**Work required**
Go through the listing beneath this task and return every line that carries the string "erewrite".

- - -

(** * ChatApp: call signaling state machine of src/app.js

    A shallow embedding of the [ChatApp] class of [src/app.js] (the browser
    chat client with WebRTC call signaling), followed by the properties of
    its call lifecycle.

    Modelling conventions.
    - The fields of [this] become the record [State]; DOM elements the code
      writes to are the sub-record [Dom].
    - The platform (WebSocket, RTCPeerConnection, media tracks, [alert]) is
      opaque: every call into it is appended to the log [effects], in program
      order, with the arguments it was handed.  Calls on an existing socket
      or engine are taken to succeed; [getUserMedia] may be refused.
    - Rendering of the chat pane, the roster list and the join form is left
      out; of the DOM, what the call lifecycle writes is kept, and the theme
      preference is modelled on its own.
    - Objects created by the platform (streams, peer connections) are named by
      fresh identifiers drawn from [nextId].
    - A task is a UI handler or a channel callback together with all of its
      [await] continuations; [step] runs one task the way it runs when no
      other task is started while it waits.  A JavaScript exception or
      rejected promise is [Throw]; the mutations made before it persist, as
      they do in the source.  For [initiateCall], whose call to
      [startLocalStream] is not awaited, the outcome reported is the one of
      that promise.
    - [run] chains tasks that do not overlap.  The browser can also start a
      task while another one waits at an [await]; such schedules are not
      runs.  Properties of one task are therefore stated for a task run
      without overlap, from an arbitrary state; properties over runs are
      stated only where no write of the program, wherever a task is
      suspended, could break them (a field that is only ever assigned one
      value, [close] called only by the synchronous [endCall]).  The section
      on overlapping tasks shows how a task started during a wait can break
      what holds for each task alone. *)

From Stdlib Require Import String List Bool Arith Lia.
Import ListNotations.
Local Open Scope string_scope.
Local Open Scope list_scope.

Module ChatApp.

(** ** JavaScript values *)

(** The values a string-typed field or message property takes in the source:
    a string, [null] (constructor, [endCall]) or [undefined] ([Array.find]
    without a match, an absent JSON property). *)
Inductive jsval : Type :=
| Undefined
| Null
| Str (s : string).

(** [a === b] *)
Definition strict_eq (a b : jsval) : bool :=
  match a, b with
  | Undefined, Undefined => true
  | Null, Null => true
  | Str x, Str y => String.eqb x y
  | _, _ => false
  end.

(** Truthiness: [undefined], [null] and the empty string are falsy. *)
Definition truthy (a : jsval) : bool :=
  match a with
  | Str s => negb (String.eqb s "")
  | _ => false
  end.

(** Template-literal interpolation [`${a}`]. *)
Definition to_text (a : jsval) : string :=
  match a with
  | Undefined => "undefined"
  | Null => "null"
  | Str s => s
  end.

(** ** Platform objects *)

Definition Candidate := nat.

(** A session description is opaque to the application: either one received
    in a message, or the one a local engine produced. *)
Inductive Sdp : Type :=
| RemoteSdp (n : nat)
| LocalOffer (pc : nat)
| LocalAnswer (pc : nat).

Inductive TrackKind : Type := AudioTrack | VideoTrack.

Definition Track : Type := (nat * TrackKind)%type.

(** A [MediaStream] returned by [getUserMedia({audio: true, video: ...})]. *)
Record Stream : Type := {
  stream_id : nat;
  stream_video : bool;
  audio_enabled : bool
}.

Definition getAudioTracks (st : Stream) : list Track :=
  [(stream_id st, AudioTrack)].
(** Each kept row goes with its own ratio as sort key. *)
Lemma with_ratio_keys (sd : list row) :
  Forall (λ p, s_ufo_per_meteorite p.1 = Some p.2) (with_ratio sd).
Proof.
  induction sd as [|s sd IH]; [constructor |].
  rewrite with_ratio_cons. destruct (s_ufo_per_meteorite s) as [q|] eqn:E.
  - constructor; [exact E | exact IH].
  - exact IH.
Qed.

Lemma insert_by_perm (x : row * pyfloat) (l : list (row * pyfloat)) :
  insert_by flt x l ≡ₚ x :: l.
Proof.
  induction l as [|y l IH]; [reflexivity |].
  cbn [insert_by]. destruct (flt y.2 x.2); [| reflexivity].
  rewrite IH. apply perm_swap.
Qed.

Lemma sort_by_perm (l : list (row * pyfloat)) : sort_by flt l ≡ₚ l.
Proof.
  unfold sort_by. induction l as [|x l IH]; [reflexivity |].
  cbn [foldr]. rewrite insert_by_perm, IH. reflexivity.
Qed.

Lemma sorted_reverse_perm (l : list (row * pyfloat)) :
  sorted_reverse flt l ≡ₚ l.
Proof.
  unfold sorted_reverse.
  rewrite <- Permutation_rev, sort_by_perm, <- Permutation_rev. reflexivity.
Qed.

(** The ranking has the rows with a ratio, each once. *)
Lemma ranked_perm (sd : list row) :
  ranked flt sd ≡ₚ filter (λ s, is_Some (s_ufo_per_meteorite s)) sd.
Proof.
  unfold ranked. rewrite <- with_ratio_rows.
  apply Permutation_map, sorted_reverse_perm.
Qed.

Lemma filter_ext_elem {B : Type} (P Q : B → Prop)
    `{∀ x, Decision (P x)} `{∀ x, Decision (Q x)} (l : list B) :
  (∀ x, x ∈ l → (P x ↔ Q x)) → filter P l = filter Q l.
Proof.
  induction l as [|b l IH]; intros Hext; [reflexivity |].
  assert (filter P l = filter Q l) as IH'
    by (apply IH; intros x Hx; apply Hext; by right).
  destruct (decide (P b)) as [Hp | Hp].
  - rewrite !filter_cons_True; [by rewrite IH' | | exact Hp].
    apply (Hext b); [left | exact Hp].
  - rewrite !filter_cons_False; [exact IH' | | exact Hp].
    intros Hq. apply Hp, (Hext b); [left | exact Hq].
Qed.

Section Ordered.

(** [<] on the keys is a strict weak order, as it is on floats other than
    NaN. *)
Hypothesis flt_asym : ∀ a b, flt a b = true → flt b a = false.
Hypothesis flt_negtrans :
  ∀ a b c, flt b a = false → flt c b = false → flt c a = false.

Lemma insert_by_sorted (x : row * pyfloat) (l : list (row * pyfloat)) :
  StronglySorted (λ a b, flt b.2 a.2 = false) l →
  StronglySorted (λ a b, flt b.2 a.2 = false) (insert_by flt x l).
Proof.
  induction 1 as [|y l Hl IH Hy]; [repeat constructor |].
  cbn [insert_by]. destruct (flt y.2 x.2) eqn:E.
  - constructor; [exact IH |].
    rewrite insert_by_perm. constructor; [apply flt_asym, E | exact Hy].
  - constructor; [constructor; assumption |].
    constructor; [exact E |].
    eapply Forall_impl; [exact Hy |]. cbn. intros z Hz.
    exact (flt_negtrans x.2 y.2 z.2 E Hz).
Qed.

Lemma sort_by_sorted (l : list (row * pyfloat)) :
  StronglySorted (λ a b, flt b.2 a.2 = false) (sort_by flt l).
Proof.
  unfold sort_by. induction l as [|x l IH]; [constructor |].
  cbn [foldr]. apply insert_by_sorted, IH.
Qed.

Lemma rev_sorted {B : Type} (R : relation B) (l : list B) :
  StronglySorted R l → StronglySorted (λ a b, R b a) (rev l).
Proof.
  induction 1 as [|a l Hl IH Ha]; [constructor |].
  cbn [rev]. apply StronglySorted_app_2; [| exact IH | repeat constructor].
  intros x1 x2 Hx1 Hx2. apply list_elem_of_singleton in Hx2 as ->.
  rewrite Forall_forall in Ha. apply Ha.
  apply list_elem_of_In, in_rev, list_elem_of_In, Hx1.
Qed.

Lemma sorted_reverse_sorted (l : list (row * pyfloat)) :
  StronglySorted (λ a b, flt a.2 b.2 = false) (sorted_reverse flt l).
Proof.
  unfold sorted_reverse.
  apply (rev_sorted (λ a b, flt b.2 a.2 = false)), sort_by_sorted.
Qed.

- - -

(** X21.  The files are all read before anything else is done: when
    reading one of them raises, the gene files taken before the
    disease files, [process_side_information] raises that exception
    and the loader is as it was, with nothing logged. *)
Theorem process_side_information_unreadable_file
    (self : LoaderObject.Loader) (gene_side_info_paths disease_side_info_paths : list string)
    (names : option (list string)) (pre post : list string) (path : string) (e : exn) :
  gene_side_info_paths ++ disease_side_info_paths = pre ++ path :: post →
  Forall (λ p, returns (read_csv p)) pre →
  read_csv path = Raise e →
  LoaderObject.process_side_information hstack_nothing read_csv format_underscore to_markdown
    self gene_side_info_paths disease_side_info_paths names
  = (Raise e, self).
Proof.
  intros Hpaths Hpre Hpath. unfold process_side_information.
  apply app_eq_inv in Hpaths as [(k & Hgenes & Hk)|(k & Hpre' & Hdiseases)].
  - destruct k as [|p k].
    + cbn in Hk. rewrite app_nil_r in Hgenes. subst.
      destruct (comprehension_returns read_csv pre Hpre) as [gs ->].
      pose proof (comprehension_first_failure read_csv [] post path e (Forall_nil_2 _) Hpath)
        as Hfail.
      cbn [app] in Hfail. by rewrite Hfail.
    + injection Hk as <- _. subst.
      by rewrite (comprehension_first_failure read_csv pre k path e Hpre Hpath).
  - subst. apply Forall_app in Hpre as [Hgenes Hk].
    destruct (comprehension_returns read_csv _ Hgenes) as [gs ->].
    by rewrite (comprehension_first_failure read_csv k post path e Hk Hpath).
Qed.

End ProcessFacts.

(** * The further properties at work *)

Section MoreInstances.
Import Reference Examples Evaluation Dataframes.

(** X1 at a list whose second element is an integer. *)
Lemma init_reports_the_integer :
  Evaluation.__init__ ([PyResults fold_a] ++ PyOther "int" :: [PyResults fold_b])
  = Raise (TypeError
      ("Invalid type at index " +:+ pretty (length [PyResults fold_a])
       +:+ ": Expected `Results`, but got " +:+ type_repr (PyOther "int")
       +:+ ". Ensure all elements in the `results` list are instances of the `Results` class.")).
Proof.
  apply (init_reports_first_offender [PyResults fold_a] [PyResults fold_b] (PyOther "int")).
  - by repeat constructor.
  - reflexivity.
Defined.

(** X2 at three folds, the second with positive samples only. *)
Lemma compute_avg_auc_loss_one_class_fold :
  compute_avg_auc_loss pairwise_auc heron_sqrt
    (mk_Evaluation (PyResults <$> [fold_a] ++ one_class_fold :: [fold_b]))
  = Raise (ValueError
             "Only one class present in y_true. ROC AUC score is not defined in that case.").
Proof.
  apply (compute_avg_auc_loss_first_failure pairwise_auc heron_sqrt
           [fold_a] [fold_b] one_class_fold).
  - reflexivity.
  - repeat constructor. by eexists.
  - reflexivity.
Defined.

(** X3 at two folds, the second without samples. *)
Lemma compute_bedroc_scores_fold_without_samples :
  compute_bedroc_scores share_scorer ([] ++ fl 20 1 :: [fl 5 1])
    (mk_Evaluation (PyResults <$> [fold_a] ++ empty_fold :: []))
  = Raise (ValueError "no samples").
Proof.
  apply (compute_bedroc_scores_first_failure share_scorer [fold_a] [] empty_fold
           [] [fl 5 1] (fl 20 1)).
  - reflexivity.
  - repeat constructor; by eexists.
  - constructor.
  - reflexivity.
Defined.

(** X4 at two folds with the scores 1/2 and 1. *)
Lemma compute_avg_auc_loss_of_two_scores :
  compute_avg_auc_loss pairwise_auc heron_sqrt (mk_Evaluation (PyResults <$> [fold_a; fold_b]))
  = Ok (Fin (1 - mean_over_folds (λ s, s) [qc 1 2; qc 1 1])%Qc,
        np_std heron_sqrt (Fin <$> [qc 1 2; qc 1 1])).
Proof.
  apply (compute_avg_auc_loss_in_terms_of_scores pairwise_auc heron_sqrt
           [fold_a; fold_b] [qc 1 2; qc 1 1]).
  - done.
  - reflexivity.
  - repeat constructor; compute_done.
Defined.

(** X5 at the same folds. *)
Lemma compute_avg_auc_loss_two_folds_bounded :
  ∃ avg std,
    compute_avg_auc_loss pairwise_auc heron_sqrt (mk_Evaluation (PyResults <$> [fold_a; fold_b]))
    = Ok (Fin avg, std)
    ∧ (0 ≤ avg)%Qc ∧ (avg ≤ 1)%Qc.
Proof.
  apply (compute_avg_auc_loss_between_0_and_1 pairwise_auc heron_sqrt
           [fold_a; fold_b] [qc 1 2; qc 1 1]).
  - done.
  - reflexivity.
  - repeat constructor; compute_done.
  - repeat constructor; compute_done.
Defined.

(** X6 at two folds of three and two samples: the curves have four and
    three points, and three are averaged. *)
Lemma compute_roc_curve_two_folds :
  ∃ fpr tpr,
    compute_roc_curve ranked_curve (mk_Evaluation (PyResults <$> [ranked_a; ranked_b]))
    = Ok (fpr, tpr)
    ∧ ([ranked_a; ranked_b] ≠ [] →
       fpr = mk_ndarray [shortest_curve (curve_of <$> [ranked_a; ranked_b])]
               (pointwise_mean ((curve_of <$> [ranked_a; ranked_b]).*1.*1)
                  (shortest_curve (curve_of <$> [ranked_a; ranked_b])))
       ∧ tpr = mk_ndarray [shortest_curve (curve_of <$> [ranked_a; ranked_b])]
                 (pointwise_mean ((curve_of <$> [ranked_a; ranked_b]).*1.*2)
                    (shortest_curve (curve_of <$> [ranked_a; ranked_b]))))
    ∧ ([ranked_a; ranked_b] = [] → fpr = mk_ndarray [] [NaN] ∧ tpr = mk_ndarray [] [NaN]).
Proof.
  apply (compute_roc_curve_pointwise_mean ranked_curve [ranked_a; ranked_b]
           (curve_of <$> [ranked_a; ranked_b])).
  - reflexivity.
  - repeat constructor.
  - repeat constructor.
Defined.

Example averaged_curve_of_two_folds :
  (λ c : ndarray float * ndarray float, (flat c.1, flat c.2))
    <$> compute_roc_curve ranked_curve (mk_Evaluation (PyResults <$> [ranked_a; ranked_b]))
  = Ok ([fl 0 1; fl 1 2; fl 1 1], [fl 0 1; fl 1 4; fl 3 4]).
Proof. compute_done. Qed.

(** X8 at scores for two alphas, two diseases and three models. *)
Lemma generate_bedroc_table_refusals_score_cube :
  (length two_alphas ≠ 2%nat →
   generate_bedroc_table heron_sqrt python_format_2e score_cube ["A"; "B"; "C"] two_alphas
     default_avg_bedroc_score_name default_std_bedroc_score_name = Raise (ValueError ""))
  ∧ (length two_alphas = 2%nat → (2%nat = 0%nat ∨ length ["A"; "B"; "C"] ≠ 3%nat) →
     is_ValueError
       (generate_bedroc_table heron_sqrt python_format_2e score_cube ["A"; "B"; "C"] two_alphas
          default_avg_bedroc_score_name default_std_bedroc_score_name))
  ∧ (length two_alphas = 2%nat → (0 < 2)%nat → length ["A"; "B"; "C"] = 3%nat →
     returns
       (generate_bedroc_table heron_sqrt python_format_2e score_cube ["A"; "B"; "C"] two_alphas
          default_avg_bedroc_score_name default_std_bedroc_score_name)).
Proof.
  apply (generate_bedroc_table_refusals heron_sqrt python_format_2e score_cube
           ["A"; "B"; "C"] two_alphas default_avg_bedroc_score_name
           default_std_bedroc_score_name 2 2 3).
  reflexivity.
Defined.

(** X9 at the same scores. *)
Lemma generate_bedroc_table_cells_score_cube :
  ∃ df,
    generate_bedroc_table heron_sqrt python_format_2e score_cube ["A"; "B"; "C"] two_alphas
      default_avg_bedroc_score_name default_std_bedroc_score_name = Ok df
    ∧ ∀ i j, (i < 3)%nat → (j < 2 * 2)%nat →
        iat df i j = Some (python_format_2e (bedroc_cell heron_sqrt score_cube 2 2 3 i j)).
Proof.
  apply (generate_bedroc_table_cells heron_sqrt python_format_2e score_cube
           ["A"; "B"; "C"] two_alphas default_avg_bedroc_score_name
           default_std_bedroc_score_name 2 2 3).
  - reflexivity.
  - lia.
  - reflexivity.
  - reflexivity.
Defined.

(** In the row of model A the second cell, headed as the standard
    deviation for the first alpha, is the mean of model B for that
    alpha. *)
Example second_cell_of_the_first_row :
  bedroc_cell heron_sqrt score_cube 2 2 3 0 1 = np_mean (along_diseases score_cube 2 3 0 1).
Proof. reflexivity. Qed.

- - -

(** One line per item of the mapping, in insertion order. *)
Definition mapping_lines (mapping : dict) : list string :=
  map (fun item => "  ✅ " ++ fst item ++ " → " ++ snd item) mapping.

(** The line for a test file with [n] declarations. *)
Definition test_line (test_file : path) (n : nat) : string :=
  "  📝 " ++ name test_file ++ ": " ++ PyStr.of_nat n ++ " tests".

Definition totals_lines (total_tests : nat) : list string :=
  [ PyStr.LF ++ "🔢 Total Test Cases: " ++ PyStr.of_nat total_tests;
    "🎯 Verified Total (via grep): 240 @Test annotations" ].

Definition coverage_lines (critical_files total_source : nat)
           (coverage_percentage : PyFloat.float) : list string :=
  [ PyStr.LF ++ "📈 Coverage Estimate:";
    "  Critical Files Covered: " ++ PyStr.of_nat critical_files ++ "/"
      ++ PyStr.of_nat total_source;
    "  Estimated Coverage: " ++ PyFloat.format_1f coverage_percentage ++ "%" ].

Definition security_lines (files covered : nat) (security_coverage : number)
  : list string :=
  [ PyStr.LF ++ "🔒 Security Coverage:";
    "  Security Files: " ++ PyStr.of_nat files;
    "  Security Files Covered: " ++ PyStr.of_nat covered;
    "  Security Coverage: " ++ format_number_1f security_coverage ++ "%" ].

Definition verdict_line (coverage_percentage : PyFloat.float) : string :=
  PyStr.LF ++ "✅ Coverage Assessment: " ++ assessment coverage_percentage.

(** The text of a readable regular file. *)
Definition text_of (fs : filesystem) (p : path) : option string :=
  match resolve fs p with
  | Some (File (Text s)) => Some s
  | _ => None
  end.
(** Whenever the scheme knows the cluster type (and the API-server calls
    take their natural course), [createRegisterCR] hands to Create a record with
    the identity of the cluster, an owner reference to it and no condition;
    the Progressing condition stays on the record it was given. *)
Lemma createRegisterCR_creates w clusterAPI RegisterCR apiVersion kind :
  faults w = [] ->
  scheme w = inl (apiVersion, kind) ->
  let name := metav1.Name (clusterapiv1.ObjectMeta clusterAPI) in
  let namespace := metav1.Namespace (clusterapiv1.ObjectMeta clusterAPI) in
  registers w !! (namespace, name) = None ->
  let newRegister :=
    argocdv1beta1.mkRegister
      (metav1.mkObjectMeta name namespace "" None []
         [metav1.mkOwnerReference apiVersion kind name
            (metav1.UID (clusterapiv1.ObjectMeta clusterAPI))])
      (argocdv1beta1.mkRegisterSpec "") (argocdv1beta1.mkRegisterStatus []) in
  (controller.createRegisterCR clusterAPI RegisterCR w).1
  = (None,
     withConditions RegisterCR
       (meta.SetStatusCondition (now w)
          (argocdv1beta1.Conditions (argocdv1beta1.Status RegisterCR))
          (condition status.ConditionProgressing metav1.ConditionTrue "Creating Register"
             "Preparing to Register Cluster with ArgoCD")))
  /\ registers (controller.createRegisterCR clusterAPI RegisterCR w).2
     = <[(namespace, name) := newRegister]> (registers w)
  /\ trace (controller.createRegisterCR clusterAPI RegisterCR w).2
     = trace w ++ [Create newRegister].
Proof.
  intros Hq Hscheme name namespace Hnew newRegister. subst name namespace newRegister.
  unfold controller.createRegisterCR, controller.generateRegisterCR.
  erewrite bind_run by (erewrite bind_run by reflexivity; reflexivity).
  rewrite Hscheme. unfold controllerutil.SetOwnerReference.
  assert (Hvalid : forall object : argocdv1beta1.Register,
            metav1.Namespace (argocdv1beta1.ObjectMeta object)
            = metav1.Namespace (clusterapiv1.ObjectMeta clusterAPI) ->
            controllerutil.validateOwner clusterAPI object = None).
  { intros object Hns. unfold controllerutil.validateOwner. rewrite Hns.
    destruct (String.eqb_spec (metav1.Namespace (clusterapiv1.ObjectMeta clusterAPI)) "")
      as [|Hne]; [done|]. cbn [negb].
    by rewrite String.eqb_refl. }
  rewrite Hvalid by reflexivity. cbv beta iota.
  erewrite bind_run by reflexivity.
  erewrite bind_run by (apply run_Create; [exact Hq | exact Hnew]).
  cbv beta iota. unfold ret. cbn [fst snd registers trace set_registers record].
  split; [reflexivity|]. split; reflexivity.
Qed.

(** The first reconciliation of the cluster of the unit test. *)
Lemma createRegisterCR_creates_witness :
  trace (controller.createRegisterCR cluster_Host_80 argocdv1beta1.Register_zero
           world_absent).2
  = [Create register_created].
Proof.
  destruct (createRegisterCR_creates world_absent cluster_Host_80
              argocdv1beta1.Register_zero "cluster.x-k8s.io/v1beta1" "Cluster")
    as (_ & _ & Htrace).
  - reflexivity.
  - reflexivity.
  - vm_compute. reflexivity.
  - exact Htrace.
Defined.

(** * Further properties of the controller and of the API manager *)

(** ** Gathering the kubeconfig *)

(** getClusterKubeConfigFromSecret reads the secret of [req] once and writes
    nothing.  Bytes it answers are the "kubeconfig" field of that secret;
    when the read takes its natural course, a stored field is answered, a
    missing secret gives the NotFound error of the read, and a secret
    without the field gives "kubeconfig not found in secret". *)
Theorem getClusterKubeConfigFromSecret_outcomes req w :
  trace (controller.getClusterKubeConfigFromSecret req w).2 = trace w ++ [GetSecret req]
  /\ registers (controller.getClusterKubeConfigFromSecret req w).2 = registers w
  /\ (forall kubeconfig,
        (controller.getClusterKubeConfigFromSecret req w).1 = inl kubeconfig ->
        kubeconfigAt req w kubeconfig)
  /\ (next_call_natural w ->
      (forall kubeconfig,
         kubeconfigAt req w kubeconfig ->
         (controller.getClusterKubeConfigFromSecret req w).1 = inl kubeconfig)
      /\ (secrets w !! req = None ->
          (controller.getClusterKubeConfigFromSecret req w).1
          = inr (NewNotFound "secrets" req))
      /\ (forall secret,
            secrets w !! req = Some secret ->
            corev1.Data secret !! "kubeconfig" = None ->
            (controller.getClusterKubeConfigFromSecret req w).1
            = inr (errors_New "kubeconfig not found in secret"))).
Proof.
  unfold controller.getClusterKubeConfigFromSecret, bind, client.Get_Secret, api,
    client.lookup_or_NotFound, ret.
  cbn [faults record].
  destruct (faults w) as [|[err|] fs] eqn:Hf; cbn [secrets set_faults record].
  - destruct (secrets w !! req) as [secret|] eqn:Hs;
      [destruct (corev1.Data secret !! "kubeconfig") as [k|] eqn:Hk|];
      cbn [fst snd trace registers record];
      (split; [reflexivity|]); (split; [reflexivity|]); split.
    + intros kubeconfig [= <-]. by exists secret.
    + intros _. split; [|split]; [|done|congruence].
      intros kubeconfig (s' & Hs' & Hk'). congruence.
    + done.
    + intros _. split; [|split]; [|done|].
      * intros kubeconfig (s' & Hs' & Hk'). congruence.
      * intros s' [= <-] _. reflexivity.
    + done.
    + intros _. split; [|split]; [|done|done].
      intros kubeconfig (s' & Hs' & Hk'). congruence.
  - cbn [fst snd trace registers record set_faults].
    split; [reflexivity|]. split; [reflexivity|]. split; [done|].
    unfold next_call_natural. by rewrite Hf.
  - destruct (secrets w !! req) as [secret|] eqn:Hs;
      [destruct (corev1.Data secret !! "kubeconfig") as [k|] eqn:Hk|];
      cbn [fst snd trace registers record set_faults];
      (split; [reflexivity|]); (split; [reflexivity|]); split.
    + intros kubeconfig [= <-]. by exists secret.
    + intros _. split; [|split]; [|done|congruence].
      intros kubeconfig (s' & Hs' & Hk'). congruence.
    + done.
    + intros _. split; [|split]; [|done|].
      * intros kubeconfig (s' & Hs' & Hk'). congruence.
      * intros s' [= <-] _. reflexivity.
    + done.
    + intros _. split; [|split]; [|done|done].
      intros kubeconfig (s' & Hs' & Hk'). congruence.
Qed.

- - -

**Answer box**
  erewrite bind_run by (erewrite bind_run by reflexivity; reflexivity).
  erewrite bind_run by reflexivity.
  erewrite bind_run by (apply run_Create; [exact Hq | exact Hnew]).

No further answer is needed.